In July 2002, the New Jersey Division of Taxation entered judgment in the amount of $5,744,902, plus costs, against Manhattan Bagel
Construction Company, a wholly owned subsidiary of Manhattan Bagel Company. This judgment represents amounts for corporate income taxes
for the period from 1996 to 2000, and sales and use taxes for the period from 1995 to 1997. At that same time, the Division of Taxation provided
Manhattan Bagel Construction Company with a Notice and Demand for Payment of Tax in the additional amount of $130,200, for corporate
income taxes and sales and use taxes for the period from October 2001 through June 2002. Manhattan Bagel Construction Company ceased
operations in or about early 1997 and has existed since that time only as a non-operating entity with no assets. Therefore, the Company is currently
working with the New Jersey Division of Taxation to have all tax assessments for the period after Manhattan Bagel Construction Company ceased
operations removed, and that portion of the judgment deemed satisfied. With regard to taxes imposed for the period prior to early 1997, the
Company believes those amounts are barred from being asserted against Manhattan Bagel Company, to the extent they otherwise could have been,
because they were not asserted in Manhattan Bagel Company's November 1997 bankruptcy proceeding.
On February 23, 2000, New World Coffee of Forest Hills, Inc., a franchisee, filed a demand for arbitration with the American Arbitration
Association (American Arbitration Association, New York, New York, Case No. 13-114-237-00) against the Company alleging fraudulent
inducement and violations of New York General Business Law Article 33. The franchisee seeks damages in the amount of $750,000. New World
has asserted a counterclaim in the arbitration seeking amounts owed under the franchisee's franchise agreement and monies owed for goods
purchased by the franchisee in the amount of $200,000. An arbitrator has been selected and document exchange is complete. Hearings were
scheduled for June 2002 but have been postponed by order of the arbitrator.
On October 28, 2002, Sansim Patel, Inc., a subfranchisee of Manhattan Bagel Company, filed suit against Manhattan Bagel Company, the
master franchisee, and others in Orange County (Orlando, Florida). The plaintiff alleges claims of civil conspiracy and unjust enrichment against
Manhattan Bagel Company and seeks rescission of its franchise agreement with Manhattan Bagel Company. The plaintiff also seeks damages in an
unspecified amount. In December 2002, the Company filed a motion to dismiss all of the claims asserted against it by the plaintiff, based in part on
a general release the plaintiff had previously executed in favor of Manhattan Bagel Company. That motion remains pending
F-53
with the Court. However, on March 18, 2003, default judgments were obtained against the other named defendants.

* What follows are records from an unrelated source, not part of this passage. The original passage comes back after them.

(** * Semantic analysis of Crema programs (src/semantics.cpp)

    A shallow embedding of the [SemanticContext] symbol tables and of
    the [semanticAnalysis] / [getType] / [checkRecursion] methods of the
    AST nodes, followed by the properties established about them. *)

From Stdlib Require Import ZArith Lia.
From stdpp Require Import base option list strings relations.

Local Open Scope Z_scope.

(** ** Machine integers

    Type codes are C++ [int]s (32 bits).  The literal [0xF0000000] does
    not fit in an [int], so it has type [unsigned int]; the bitwise or
    with an [int] is computed on the unsigned representation and the
    result wraps around when it is stored back into an [int]. *)

Definition to_unsigned (x : Z) : Z := x mod 2 ^ 32.

Definition to_int (x : Z) : Z := (x + 2 ^ 31) mod 2 ^ 32 - 2 ^ 31.

Definition LIST_FLAG : Z := 0xF0000000.

(** [0xF0000000 | type], stored in an [int]. *)
Definition listType (type : Z) : Z :=
  to_int (Z.lor LIST_FLAG (to_unsigned type)).

(** [scalar ? type : 0xF0000000 | type], stored in an [int]: both
    branches of the conditional are converted to [unsigned int]. *)
Definition condType (scalar : bool) (type : Z) : Z :=
  to_int (if scalar then to_unsigned type
          else Z.lor LIST_FLAG (to_unsigned type)).

Definition in_int_range (x : Z) : Prop := - 2 ^ 31 <= x < 2 ^ 31.

(** ** Abstract syntax

    Only the node classes whose methods live in semantics.cpp are
    spelled out.  [NValue] stands for the literal nodes declared in
    ast.h, whose type is a constant of the node. *)

#[local] Unset Elimination Schemes.

Inductive expr : Type :=
| NValue (type : Z)
| NList (value : list expr)
| NVariableAccess (ident : string)
| NFunctionCall (ident : string) (args : list expr)
| NBinaryOperator (op : Z) (lhs rhs : expr).

Record NVariableDeclaration : Type := mkVar {
  var_ident : string;
  var_type : Z;
  var_size : Z;
  initializationExpression : option expr
}.

Record NFunctionDeclaration_ (B : Type) : Type := mkFunc {
  func_ident : string;
  func_type : Z;
  listReturn : bool;
  variables : list NVariableDeclaration;
  body : B
}.

Arguments mkFunc {B} _ _ _ _ _.
Arguments func_ident {B} _.
Arguments func_type {B} _.
Arguments listReturn {B} _.
Arguments variables {B} _.
Arguments body {B} _.

(** Statements of a block.  [NExpressionStmt] is an expression node
    standing in statement position (a call used as a statement). *)
Inductive stmt : Type :=
| NBlock (statements : list stmt)
| NAssignmentStatement (ident : string) (e : expr)
| NReturn (retExpr : expr)
| NExpressionStmt (e : expr)
| NVariableDeclarationStmt (d : NVariableDeclaration)
| NFunctionDeclarationStmt (f : NFunctionDeclaration_ (list stmt)).

#[local] Set Elimination Schemes.

(** The body of a function is an [NBlock]: its list of statements. *)
Definition NFunctionDeclaration : Type := NFunctionDeclaration_ (list stmt).

(** ** The semantic context *)

Record SemanticContext : Type := mkCtx {
  currScope : Z;
  vars : list (list NVariableDeclaration);
  currType : list Z;
  funcs : list NFunctionDeclaration
}.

On March 17, 2003, Jason and Andrew Gennusa, former employees of the Company and founders of Manhattan Bagel Company, filed suit
against the Company in the Superior Court of New Jersey, Monmouth County. As the founders of Manhattan Bagel Company, the plaintiffs claim
to be reproducing the "original formula" Manhattan Bagel dough, and selling it to franchisees at a competitive price. Their complaint seeks a
judgment declaring that their production and sale of this bagel dough to franchisees does not violate various non-competition covenants and
confidentiality agreements they previously entered into with the Company. Furthermore, the plaintiffs seek a declaration that the "original recipe"
bagel dough they manufacture is not a trade secret of the Company and that their manufacture and sale of the dough is not in violation of
intellectual property law. The Company has not yet answered or otherwise responded to plaintiffs' complaint.
On December 28, 2001, Robert Higgs, a franchisee, filed a complaint against the Company and its officers and agents in New Jersey (Superior
Court of New Jersey, Case No. OCN-L-2153-99) alleging breach of contract, breach of fiduciary duties and tortuous interference with contract and
business opportunities. The complaint was subsequently withdrawn by the franchisee without prejudice. In February 2002, the franchisee filed a
new complaint against the Company and its officers and agents alleging breach of contract, breach of fiduciary duties, tortuous interference with
contract and business opportunities, and violations of New Jersey's franchise law. The franchisee seeks damages in an unspecified amount, punitive
damages, costs and attorneys' fees. The Company moved to dismiss all of the claims in the new complaint. The court dismissed the breach of
fiduciary duty claims and one of the breach of contract claims. Discovery requests have been served by the Company.
Given the early stage of these matters, the Company cannot predict their outcome. However, there can be no assurance that the Company will
not be subject to regulatory sanctions, civil penalties and/or claims for monetary damages or other relief.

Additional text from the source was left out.